(** * A sliding-window message protocol over a byte stream

    Shallow embedding of [API.py], [Server.py] and [Client.py]: the header
    codec, the request separator and the receiver's buffer on the server
    side, the message divider and the send loop on the client side.

    Python integers are [Z], [bytes] are lists of [Byte.byte], [str] is a
    list of Unicode code points, a raised exception is the [Raise] branch of
    [result], and the thread-local object of a connection is a record that
    every function receives and returns. *)

From Stdlib Require Import ZArith Lia QArith.
From Stdlib.Strings Require Import Byte.
From stdpp Require Import base tactics option list strings sorting.

Open Scope Z_scope.

(** ** Python values *)

Abbreviation bytes := (list Byte.byte).

(** A [str] is a sequence of code points. *)
Abbreviation str := (list Z).

(** [len(x)] *)
Definition len {A} (l : list A) : Z := Z.of_nat (length l).

Inductive exn : Type :=
| ValueError (msg : string)
| struct_error
| UnicodeError
| ZeroDivisionError
| UnboundLocalError
| IndexError
| socket_timeout
| MessageClientError (cause : exn)
| OtherError (msg : string).

Inductive result (A : Type) : Type :=
| Ok (a : A)
| Raise (e : exn).
Arguments Ok {A} a.
Arguments Raise {A} e.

- - - - - - -

* Task instructions
All lines of the data that hold "Raise" need to be copied.

* Answer section
    list of Unicode code points, a raised exception is the [Raise] branch of
| Raise (e : exn).
Arguments Raise {A} e.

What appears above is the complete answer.